What to produce ::
The answer must be every line from the entries below that contains "tauto".

──────── Dataset records ────────

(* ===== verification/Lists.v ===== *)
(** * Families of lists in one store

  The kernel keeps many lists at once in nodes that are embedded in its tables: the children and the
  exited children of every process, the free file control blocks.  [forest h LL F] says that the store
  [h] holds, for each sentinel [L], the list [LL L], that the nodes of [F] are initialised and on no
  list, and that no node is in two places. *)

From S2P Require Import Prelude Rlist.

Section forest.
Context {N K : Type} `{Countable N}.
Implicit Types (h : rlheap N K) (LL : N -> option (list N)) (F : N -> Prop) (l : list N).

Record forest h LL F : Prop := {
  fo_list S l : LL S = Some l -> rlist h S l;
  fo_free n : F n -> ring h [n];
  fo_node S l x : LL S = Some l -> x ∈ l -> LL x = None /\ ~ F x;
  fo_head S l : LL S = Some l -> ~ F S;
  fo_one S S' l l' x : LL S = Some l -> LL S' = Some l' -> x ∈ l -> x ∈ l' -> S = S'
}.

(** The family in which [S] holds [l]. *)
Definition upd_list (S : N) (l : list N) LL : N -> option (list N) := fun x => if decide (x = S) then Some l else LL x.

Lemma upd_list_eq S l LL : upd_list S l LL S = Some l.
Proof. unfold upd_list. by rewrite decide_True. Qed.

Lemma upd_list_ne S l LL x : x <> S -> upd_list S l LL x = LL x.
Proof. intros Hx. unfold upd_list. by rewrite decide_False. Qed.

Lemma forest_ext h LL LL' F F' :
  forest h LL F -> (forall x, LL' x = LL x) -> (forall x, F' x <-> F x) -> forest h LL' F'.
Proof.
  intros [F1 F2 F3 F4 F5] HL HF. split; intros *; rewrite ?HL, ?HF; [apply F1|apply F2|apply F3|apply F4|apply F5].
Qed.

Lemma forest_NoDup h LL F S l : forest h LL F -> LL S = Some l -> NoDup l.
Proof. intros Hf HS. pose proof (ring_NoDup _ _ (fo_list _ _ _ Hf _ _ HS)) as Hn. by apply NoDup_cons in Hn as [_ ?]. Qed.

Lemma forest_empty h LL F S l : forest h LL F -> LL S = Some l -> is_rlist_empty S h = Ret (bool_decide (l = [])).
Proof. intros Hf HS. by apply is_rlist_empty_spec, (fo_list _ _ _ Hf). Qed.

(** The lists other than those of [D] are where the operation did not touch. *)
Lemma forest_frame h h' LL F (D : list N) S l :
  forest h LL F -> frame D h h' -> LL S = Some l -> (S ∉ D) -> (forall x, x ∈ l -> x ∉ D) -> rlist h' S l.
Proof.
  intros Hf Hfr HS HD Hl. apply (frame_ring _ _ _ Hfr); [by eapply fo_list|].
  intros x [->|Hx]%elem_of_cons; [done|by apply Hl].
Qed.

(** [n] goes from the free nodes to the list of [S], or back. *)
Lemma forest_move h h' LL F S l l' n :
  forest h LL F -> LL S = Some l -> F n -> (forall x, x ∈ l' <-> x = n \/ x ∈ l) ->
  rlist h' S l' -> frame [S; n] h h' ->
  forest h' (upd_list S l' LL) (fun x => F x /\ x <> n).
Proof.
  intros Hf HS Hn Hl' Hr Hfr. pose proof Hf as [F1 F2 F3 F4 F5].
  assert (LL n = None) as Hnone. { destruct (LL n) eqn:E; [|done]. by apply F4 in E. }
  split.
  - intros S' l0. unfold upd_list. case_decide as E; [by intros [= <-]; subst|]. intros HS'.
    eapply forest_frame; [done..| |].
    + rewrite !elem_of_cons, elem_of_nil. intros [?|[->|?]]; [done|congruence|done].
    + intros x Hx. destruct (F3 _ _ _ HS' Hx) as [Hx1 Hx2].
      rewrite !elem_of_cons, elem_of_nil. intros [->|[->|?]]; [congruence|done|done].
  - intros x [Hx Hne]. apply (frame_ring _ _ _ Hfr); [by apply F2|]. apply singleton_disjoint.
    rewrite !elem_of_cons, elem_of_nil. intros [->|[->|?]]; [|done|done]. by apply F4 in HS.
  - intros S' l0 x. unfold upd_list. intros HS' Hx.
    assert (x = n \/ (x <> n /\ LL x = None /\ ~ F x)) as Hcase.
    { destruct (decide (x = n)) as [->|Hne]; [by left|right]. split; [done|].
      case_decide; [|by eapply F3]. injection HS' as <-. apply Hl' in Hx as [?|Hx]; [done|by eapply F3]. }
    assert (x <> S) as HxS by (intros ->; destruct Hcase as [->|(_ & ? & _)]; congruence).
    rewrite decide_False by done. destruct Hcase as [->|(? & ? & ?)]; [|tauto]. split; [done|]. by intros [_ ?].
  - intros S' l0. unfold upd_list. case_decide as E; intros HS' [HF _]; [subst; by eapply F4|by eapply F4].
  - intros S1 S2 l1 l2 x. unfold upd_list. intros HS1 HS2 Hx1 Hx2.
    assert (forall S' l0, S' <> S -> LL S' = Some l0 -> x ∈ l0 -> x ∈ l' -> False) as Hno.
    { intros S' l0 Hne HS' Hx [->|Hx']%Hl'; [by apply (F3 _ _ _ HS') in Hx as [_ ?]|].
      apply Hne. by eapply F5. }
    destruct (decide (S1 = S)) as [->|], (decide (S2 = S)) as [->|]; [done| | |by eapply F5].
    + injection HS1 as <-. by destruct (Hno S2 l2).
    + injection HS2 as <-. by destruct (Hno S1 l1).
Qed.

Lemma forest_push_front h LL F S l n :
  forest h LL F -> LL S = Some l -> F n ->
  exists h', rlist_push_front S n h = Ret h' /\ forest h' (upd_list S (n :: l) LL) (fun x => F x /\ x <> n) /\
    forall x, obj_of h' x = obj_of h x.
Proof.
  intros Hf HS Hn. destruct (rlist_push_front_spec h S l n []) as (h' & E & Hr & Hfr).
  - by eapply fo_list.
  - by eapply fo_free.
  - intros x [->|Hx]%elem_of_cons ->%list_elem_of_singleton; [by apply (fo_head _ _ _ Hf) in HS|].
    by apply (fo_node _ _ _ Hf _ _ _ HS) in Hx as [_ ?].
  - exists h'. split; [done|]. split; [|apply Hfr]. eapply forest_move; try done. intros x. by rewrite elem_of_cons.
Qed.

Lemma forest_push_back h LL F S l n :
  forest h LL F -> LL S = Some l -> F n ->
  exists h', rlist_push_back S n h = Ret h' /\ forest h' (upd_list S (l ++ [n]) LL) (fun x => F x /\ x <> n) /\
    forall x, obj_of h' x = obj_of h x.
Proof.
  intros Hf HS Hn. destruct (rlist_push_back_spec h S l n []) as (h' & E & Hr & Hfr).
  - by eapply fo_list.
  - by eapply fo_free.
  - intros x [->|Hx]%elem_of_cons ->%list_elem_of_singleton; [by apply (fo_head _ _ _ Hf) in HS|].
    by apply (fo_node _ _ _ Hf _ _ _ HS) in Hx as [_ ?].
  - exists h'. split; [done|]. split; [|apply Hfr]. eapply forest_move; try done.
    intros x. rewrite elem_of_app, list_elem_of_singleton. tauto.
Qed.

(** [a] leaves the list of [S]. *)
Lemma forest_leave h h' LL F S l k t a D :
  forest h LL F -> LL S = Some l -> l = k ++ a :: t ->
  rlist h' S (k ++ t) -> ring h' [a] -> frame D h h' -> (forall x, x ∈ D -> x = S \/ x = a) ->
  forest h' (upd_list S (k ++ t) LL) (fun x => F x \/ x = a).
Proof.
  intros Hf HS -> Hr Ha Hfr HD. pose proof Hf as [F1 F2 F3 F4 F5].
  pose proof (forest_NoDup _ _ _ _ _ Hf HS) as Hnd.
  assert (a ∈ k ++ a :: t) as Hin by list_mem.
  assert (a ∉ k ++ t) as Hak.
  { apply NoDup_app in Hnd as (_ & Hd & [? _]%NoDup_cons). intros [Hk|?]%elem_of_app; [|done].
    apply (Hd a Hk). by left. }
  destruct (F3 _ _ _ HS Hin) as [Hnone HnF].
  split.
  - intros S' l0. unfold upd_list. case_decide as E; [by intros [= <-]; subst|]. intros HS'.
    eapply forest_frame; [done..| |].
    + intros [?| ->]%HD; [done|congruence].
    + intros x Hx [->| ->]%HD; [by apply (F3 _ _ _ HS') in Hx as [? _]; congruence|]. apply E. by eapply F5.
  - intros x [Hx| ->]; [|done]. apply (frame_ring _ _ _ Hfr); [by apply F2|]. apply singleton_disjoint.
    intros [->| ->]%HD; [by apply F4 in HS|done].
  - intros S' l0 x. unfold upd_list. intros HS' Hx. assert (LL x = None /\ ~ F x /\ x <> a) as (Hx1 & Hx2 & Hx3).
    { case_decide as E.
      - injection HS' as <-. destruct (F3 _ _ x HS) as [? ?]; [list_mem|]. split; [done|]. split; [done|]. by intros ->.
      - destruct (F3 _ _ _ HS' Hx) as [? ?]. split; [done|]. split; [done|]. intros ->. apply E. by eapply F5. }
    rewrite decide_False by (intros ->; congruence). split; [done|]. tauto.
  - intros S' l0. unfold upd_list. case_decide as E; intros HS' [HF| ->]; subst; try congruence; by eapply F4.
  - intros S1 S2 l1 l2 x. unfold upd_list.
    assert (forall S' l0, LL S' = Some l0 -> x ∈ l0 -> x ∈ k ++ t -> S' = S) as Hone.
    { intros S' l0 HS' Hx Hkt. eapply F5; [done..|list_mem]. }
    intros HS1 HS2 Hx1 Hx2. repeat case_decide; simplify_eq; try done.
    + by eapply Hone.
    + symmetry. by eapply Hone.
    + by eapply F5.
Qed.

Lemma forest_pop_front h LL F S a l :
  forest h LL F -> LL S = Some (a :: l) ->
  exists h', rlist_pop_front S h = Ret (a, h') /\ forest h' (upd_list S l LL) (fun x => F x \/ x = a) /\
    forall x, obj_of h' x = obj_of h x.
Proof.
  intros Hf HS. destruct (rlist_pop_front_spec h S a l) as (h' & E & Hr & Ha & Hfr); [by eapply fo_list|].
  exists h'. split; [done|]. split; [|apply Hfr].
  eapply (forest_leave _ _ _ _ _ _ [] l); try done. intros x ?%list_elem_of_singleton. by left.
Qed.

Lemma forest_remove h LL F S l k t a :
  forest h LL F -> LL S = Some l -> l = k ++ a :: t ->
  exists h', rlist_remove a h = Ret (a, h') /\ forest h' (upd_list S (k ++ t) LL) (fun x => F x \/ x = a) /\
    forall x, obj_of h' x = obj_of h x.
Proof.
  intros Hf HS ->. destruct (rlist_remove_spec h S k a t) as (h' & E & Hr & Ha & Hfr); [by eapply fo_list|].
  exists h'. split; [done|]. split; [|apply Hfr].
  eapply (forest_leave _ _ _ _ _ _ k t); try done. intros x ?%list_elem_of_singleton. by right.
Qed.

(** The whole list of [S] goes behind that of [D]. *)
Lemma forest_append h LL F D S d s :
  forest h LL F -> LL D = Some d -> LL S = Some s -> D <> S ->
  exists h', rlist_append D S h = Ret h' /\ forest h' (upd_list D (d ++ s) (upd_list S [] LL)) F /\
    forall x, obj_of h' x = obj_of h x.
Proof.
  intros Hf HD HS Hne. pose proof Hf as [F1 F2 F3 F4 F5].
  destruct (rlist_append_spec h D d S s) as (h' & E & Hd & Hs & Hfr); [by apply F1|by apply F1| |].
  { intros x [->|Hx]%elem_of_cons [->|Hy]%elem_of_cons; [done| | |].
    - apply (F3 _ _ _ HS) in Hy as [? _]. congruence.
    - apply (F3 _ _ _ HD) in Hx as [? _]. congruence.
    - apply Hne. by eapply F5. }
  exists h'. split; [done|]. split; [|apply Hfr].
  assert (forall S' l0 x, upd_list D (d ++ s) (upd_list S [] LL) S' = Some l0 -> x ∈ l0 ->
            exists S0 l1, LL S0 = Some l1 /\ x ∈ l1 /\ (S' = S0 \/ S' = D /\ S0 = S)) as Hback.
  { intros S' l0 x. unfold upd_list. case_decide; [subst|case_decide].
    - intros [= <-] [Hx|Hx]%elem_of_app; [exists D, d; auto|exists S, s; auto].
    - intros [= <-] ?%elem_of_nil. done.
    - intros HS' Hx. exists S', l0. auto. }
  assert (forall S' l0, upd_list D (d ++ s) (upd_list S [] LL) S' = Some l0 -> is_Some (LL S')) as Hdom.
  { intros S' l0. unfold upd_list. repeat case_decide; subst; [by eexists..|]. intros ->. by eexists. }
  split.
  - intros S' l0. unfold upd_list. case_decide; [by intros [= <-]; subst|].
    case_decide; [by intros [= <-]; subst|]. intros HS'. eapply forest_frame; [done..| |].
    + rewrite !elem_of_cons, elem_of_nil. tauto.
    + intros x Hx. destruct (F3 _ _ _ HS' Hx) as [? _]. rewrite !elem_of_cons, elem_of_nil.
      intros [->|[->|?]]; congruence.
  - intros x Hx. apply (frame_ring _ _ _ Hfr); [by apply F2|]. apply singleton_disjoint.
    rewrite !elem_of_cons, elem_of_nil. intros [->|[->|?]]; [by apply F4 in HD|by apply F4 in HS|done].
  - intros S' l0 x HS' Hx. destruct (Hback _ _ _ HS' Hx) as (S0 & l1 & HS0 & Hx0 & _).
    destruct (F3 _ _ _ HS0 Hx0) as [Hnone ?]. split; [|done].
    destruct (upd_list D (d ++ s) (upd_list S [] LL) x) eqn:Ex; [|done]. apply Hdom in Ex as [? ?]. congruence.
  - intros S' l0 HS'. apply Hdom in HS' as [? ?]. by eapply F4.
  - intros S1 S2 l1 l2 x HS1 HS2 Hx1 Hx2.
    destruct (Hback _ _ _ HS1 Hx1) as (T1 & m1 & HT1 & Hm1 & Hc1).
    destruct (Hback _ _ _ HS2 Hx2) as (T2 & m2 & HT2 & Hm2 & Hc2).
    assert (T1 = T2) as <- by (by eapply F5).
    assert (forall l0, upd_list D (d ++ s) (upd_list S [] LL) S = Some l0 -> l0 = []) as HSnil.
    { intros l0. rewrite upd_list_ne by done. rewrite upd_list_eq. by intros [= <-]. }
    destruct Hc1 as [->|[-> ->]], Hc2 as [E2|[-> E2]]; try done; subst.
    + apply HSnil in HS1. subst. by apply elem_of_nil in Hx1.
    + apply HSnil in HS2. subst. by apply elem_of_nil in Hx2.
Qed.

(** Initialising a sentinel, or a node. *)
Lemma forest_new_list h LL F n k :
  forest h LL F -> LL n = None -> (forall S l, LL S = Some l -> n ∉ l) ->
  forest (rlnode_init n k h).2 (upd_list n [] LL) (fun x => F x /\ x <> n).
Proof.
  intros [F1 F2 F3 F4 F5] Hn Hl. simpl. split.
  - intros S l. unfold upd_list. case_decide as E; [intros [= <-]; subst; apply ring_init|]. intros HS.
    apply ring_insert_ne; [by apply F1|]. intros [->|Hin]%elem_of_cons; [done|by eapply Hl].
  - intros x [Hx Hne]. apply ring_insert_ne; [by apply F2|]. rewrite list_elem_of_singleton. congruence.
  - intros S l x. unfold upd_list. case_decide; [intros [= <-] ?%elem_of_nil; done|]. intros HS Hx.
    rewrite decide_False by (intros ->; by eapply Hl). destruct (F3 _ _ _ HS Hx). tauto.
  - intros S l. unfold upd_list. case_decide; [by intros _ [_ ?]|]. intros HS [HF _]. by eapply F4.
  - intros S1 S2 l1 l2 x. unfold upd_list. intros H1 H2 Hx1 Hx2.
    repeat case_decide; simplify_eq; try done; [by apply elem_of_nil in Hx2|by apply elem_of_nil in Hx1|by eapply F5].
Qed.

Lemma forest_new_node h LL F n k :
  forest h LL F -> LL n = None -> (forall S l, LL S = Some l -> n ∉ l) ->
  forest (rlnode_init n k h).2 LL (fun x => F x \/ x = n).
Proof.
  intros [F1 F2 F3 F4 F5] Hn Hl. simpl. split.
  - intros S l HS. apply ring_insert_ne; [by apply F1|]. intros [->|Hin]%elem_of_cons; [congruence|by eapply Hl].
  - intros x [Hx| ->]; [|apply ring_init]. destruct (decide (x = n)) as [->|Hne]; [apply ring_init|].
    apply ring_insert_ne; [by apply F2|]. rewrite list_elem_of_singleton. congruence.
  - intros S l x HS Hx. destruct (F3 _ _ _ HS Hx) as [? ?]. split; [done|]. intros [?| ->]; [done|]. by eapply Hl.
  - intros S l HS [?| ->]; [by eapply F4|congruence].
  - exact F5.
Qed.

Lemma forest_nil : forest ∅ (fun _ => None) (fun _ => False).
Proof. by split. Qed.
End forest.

────────

Exercise answer ::
    rewrite decide_False by done. destruct Hcase as [->|(? & ? & ?)]; [|tauto]. split; [done|]. by intros [_ ?].
    intros x. rewrite elem_of_app, list_elem_of_singleton. tauto.
    rewrite decide_False by (intros ->; congruence). split; [done|]. tauto.
    + rewrite !elem_of_cons, elem_of_nil. tauto.
    rewrite decide_False by (intros ->; by eapply Hl). destruct (F3 _ _ _ HS Hx). tauto.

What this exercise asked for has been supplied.